As for security, election officials take extra measures to ensure the integrity of the ballot. Firstly, mail-in voting reduces the risk of foreign interference to nearly zero. Mail-in ballots are printed on a specific type of paper with technical markings that are difficult to duplicate. They also include several local elections like city council, school boards, and ballot initiatives. It means there are thousands of different ballots for our country’s 3,000 counties.

Then you consider the actual ballot itself.

It comes in a secrecy envelope that is connected to each individual voter who needs to sign it.
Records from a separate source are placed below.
Lemma producer_phase_ok source st0 c e calls s' :
  prog_ok source st0 c -> producer_does e (cp_calls (pg_copying c)) calls -> exec e (pg_system c) = Some s' ->
  system_ok s' -> pg_phase c ≠ Finished ->
  phase_ok source st0 (Program (Copying calls s') (pg_phase c) (pg_state c)).
Proof.
  intros [Hcp Hph _] He E Hok' Hnf. pose proof (co_system _ _ Hcp) as Hok. unfold pg_system in *.
  destruct (pg_copying c) as [calls0 s0] eqn:Ec. cbn [cp_calls cp_system] in *.
  pose proof (writer_event_frame e s0 s' Hok (producer_event_writes _ _ _ He) E) as Hf.
  assert (ended source s0 -> ended source s') as Hended.
  { intros [Hd Hr]. split; [by eapply producer_completed|]. by rewrite (wf_consumed _ _ Hf). }
  assert (m_reader_completed (s_pipeline s0) = false -> no_line_examined s0 -> no_line_examined s') as Hlines.
  { intros Ho. by apply no_line_examined_frame. }
  assert (forall st, s_reader s0 = st -> wake_reader st = st -> s_reader s' = st) as Hrd.
  { intros st Er Ew. destruct (wf_reader _ _ Hf) as [->| ->]; [done|]. by rewrite Er. }
  unfold phase_ok, pg_system, between in *. rewrite Ec in Hph. cbn [pg_phase pg_copying pg_state cp_system] in *.
  rewrite (wf_consumed _ _ Hf), (wf_reader_completed _ _ Hf), (wf_has_pending _ _ Hf).
  destruct (pg_phase c) as [|result sequence|b| | | | |]; try done.
  - destruct Hph as (Hr & Hb & Ht & Hn). split; [|by split_and!; [apply Hb..| |apply Hlines; [apply Hb|]]].
    destruct Hr as [Hr|[wk Hr]], (wf_reader _ _ Hf) as [->| ->]; rewrite Hr; eauto.
  - destruct Hph as (Hr & Hb & Hw & k & Hk). assert (s_reader s' = RHolding result) as Hr' by by apply Hrd.
    rewrite (holding_stable s0 s' result) by done. split_and!; [done..|by exists k].
  - destruct Hph as ([n Hr] & Hb & Ht & Hn & He'). split_and!;
      first [done|apply Hb|by exists n; apply Hrd|by apply Hlines; [apply Hb|]|by auto].
  - destruct Hph as (Hr & Hb & Ht & He'). split_and!; first [done|apply Hb|by apply Hrd|by auto].
  - destruct Hph as (Hr & Ht & He'). split_and!; first [done|by apply Hrd|by auto].
  - destruct Hph as (Hr & Ht & He'). split_and!; first [done|by apply Hrd|by auto].
Qed.

Lemma producer_step_ok source st0 spurious c c' :
  prog_ok source st0 c -> producer_next spurious c = Some c' -> prog_ok source st0 c'.
Proof.
  intros Hok E. assert (pg_phase c ≠ Finished) as Hnf.
  { intros Ep. pose proof (pk_phase _ _ _ Hok) as Hph. unfold phase_ok in Hph. rewrite Ep in Hph.
    destruct Hph as (_ & _ & Hd). unfold producer_done in Hd. unfold producer_next in E. rewrite Ep in E.
    destruct (s_writer _), (cp_calls _); done. }
  destruct (producer_event _ _ _ _ _ Hok E) as (e & calls & s' & He & Es & ->).
  assert (copying_ok source (Copying calls s')) as Hcp'.
  { eapply copying_step_ok; [apply Hok|]. destruct (pg_copying c) eqn:Ec. unfold pg_system in Es. rewrite Ec in *.
    by eapply producer_does_copy. }
  split; [done|by eapply producer_phase_ok; [..|apply Hcp'|]|].
  intros Hk Ho. destruct (pk_copying _ _ _ Hok) as [Hsys Ht Hc _ _].
  pose proof (writer_event_frame _ _ _ Hsys (producer_event_writes _ _ _ He) Es) as Hf.
  unfold pg_system in Ho. cbn in Ho. rewrite (wf_reader_completed _ _ Hf) in Ho.
  apply (lines_only_producer c e); try done; [|by apply Hok].
  intros Ew. unfold pg_system in Ew. rewrite Ew in Hc. apply Hc.
Qed.

(** *** The main thread's steps *)

Lemma scanning_facts source st0 c result sequence :
  prog_ok source st0 c -> pg_phase c = Scanning result sequence ->
  let s := pg_system c in
  s_reader s = RHolding result /\ holding_ok (s_pipeline s) (s_memory s) result /\
  m_begin_offset (rr_buffer result) = 0 /\
  (keeps_partial = false -> whole (s_consumed s ++ view_bytes (s_memory s) (rr_buffer result))) /\
  exists k, tail_of (rr_buffer result) sequence k /\ view_ok (s_memory s) sequence /\
    view_bytes (s_memory s) sequence = drop (Z.to_nat k) (view_bytes (s_memory s) (rr_buffer result)) /\
    processed st0 (pg_state c) (s_consumed s ++ take (Z.to_nat k) (view_bytes (s_memory s) (rr_buffer result))).
Proof.
  intros [[Hok _ _ _ _] Hph _] Ep s. unfold phase_ok in Hph. rewrite Ep in Hph. destruct Hph as (Hr & Hb & Hw & k & Ht & Hp).
  pose proof (sy_reader _ Hok) as Hho. unfold s, pg_system in *. rewrite Hr in Hho. cbn in Hho.
  split_and!; [done..|]. exists k. destruct Ht as (Hk & Htb & Hts & Ht). destruct (Ht _ (ho_view _ _ _ Hho)) as [Hv Hby].
  by split_and!.
Qed.
(* ===== verification/LineReaderEnds.v ===== *)
(** The programs of LineReader.v end: every step that is not a spurious
    wake-up leaves less to do, counted in bytes to write, bytes to examine and
    where the two threads are. *)

From S2P Require Import Prelude Memory Position ByteView Lines Resource Pools Segment Pipeline PipelineProofs PipelineSpace.
From S2P Require Import PipelineSystem PipelineEvents PipeUtils PipeCopy LineReader.

Section ends.
Context {R A : Type} `{ResourceLaws R} `{LineClient A} `{!LineClientLaws A}.
Implicit Types c : program (R := R) (A := A).
Implicit Types s : system (R := R).

(** ** What is left to do *)

Definition to_write c : Z :=
  len (in_progress (s_writer (pg_system c))) + len (all_written (cp_calls (pg_copying c))).

Definition unexamined s : Z := len (content (s_pipeline s) (s_memory s)) - m_examined_size (s_pipeline s).

Definition still_reading (ph : main_phase) : bool :=
  match ph with Reading | Scanning _ _ | Advancing _ => true | _ => false end.

(** The sections a writer still passes through before it parks, returns or
    copies a byte. *)
Definition writer_rank (w : writer_state) (paused : bool) : Z :=
  match w with
  | WIdle => 0
  | WCompleting => 2
  | WParked _ woken => (if paused then 1 else 6) + (if woken then 1 else 0)
  | WReady _ _ _ => if paused then 3 else 8
  | WNotifying _ => if paused then 5 else 10
  end.

(** [size]: the length of all that is written. *)
Definition phase_rank (size : Z) (ph : main_phase) (r : reader_state) : Z :=
  match ph with
  | Advancing false => size + 26
  | Reading => size + match r with RParked _ _ false => 21 | RParked _ _ true => 22 | _ => 23 end
  | Scanning _ sequence => 9 + view_size sequence
  | Advancing true => 7
  | Leaving => 5
  | Completing => 4
  | Joining => 1
  | Finished | Terminated => 0
  end.

Definition amount c : Z :=
  2 * to_write c + if still_reading (pg_phase c) then unexamined (pg_system c) else 0.

Definition work (size : Z) c : Z :=
  (size + 60) * amount c + 20 * len (cp_calls (pg_copying c)) +
  phase_rank size (pg_phase c) (s_reader (pg_system c)) +
  writer_rank (s_writer (pg_system c)) (m_writer_paused (s_pipeline (pg_system c))).
Lemma emplace_effect_ok c t strategy value :
  is_size (m_write_waiters c) ->
  let r := emplace c t strategy value in
  emplace_effect c r.1 value r.2
    (if emplace_sleeps r.2 then m_write_waiters c +! 1 else m_write_waiters c) /\
  (strategy = TRY -> emplace_sleeps r.2 = false).
Proof.
  intros Hs. destruct strategy; cbn [emplace]; cbv zeta.
  - destruct (stop_requested t) as [stop t']. split; [|done].
    destruct (negb stop && negb (m_writer_completed c) && full c).
    + destruct (emplace_wait_effect (set_write_waiters (m_write_waiters c +! 1) c) t' value) as [? ? ? ? Hw Hst].
      split; try done. rewrite Hw. destruct (emplace_sleeps _); [done|]. simpl. by apply wrap_add_sub.
    + by destruct (emplace_finish_effect c t' value) as [? ->].
  - destruct (m_writer_completed c) eqn:Ew, (full c) eqn:Ef; cbn; split; try done; split; cbn; try done;
      by rewrite app_nil_r.
Qed.

Definition read_sleeps (step : read_step T) : bool :=
  match step with ReadSleeps _ => true | _ => false end.
Definition wait_sleeps (step : wait_step) : bool :=
  match step with WaitSleeps _ => true | _ => false end.

Record wait_effect c c' (step : wait_step) (r : Z) : Prop := {
  we_state : c' = set_read_waiters r c;
  we_step : match step with
    | WaitSleeps _ => m_writer_completed c = false /\ m_queue c = []
    | WaitReturns (inl _) => m_queue c ≠ []
    | WaitReturns (inr CHANNEL_EMPTY) => m_queue c = []
    | WaitReturns (inr REQUEST_CANCELLED) => True
    end
}.

Lemma queue_empty_iff c : queue_empty c = true <-> m_queue c = [].
Proof. unfold queue_empty. by rewrite Z.eqb_eq, len_nil_iff. Qed.

Lemma wait_result_step c t :
  match wait_result c t with
  | inl _ => m_queue c ≠ []
  | inr CHANNEL_EMPTY => m_queue c = []
  | inr REQUEST_CANCELLED => True
  end.
Proof.
  unfold wait_result. destruct (stop_requested t) as [[] ?]; [done|].
  destruct (queue_empty c) eqn:E; [by apply queue_empty_iff|]. intros E'. by rewrite <- queue_empty_iff, E in E'.
Qed.

Lemma wait_round_effect c t :
  let r := wait_to_read_round c t in
  wait_effect c r.1 r.2 (if wait_sleeps r.2 then m_read_waiters c else m_read_waiters c -! 1).
Proof.
  unfold wait_to_read_round. destruct (cv_wait_round (can_read c) t) as [[b|] t'] eqn:Ec; cbn.
  - split; [done|]. apply (wait_result_step (set_read_waiters (m_read_waiters c -! 1) c)).
  - apply cv_sleep_iff in Ec as [Hc _]. unfold can_read in Hc. apply orb_false_iff in Hc as [? ?%negb_false_iff].
    split; [by destruct c|]. split; [done|]. by apply queue_empty_iff.
Qed.

Lemma internal_wait_effect c t :
  is_size (m_read_waiters c) ->
  let r := internal_wait_to_read c t in
  wait_effect c r.1 r.2 (if wait_sleeps r.2 then m_read_waiters c +! 1 else m_read_waiters c).
Proof.
  intros Hs. unfold internal_wait_to_read. destruct (stop_requested t) as [stop t']. cbv zeta.
  destruct (negb stop && negb (m_writer_completed c) && queue_empty c).
  - destruct (wait_round_effect (set_read_waiters (m_read_waiters c +! 1) c) t') as [E Hst].
    split; [rewrite E|done]. destruct (wait_sleeps _); [done|]. simpl. by rewrite wrap_add_sub.
  - cbn. split; [by destruct c|]. apply wait_result_step.
Qed.
Lemma chan_exec_step allow e s s' : event_allowed allow e -> exec e s = Some s' -> step allow s s'.
Proof.
  intros Ha E. destruct s as [c ths pu po]. destruct e as [i op|i target]; cbn in Ha, E;
    destruct (ths !! i) as [th|] eqn:Ei; try done; destruct th; try done.
  - destruct op as [t strategy value|t strategy|t|]; [destruct (emplace c t strategy value) eqn:Er
      |destruct (read c t strategy) eqn:Er|destruct (wait_to_read c t) eqn:Er|];
      injection E as <-; eauto using step.
  - destruct (emplace_wait c t value) eqn:Er. injection E as <-. eauto using step.
  - destruct (read_wait c t) eqn:Er. injection E as <-. eauto using step.
  - destruct (wait_to_read_round c t) eqn:Er. injection E as <-. eauto using step.
  - destruct (if notify then _ else _) as [ths'|] eqn:En; [|done]. injection E as <-.
    eapply step_emplace_notifies; [done|]. destruct notify; [by eapply notify_target_sound|by simplify_eq].
  - destruct (if notify then _ else _) as [ths'|] eqn:En; [|done]. injection E as <-.
    eapply step_read_notifies; [done|]. destruct notify; [by eapply notify_target_sound|by simplify_eq].
  - injection E as <-. eauto using step.
  - injection E as <-. eauto using step.
Qed.

Lemma chan_exec_all_run allow es s s' :
  Forall (event_allowed allow) es -> exec_all es s = Some s' -> rtc (step allow) s s'.
Proof.
  intros Hes. revert s. induction Hes as [|e es He _ IH]; intros s E; cbn in E; [by simplify_eq|].
  destruct (exec e s) as [s1|] eqn:E1; [|done]. eapply rtc_l; [by eapply chan_exec_step|by apply IH].
Qed.
End schedules.
Arguments event T : clear implicits.

Section runs.
Definition any_operation (op : operation nat) : Prop := True.

(** Two readers park, the first with a stop token; a value is pushed and the
    first reader is notified; its stop request arrives before it runs. *)
Definition cancelled_reader_schedule : list (event nat) :=
  [Call 0 (OpRead (Some 2%nat) WAIT); Call 1 (OpRead no_stop WAIT);
   Call 2 (OpEmplace no_stop WAIT 7%nat); Runs 2 (Some 0%nat); Runs 0 None].

(** A reader that is notified and then cancelled returns
    [REQUEST_CANCELLED] without passing the notification on: another reader
    stays asleep although the channel holds a value and no one is left to
    wake it. *)
Theorem cancelled_reader_swallows_wakeup :
  exists s, rtc (step any_operation) (initial 0 3) s /\
    s_threads s = [Idle; ReadParked no_stop false; Idle] /\ m_queue (s_channel s) = [7%nat].
Proof.
  destruct (exec_all cancelled_reader_schedule (initial 0 3)) as [s|] eqn:E; [|vm_compute in E; discriminate].
  exists s. split.
  - eapply chan_exec_all_run; [|exact E]. by repeat constructor.
  - vm_compute in E. injection E as <-. done.
Qed.

(** A bounded channel: two pushes fill it, a third parks. *)
Definition full_schedule : list (event nat) :=
  [Call 0 (OpEmplace no_stop WAIT 1%nat); Runs 0 None; Call 0 (OpEmplace no_stop TRY 2%nat); Runs 0 None;
   Call 1 (OpEmplace no_stop WAIT 3%nat)].

Definition after_full : system nat :=
  default (initial 2 2) (exec_all full_schedule (initial 2 2)).

Lemma channel_fifo_witness :
  s_pushed after_full = s_popped after_full ++ m_queue (s_channel after_full) /\
  bounded (s_channel after_full) /\
  m_read_waiters (s_channel after_full) = Z.of_nat (countb on_not_empty (s_threads after_full)) /\
  m_write_waiters (s_channel after_full) = Z.of_nat (countb on_not_full (s_threads after_full)).
Proof.
  apply (channel_fifo any_operation 2 2 after_full); [reflexivity|].
  apply (chan_exec_all_run _ full_schedule); [by repeat constructor|]. vm_compute. reflexivity.
Defined.

Lemma channel_no_lost_wakeup_witness :
  (forall t, ReadParked t false ∈ s_threads after_full ->
    m_queue (s_channel after_full) = [] /\ m_writer_completed (s_channel after_full) = false) /\
  (forall t v, WriteParked t v false ∈ s_threads after_full ->
    full (s_channel after_full) = true /\ m_writer_completed (s_channel after_full) = false).
Proof.
  apply (channel_no_lost_wakeup 2 2 after_full); [reflexivity| |].
  - apply (chan_exec_all_run _ full_schedule); [by repeat constructor|]. vm_compute. reflexivity.
  - assert (s_threads after_full = [Idle; WriteParked no_stop 3%nat false]) as -> by (vm_compute; reflexivity).
    apply Forall_cons. split; [by left|]. apply Forall_cons. split; [by right; right|by apply Forall_nil].
Defined.
End runs.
That signature is verified by judges who are sometimes trained by the FBI to detect inconsistencies.

Counties across the country also have system in place that update voter registration, death records, and address changes daily while they go in and cross-reference the data as well to make sure the ballots are going where they are supposed to and people are who they say they are.

“[Voter fraud] is not a thing. I think we’ve had one prosecution in 15 years,” said Paul Lopez, clerk and recorder for the city and county of Denver.

Lopez says of the nearly 213,841 votes cast by Denver residents in the state primary on June 30, 211,626 were cast through the mail. And this is for a state that had the highest voter turnout of 77% in 2016.

“The biggest thing we can do is inform folks and make sure they understand the process, make sure they understand that it’s secure, that it’s safe, that it’s transparent,” said Lopez.

This is not to say there are not cases of voter fraud; there are. In July 2019, prosecutors in North Carolina filed charges against a Republican political operative accused of ballot tampering in a congressional election in 2018.

Since 1982, the conservative Heritage Foundation says there have been 1,088 proven cases of individual voter fraud.

That may sound like a lot, but the Brennan Center for Justice says considering the hundreds of millions of votes cast in that time, it is considered so rare and happens on such a small scale, that it does not warrant the broad-based red flags some people raise.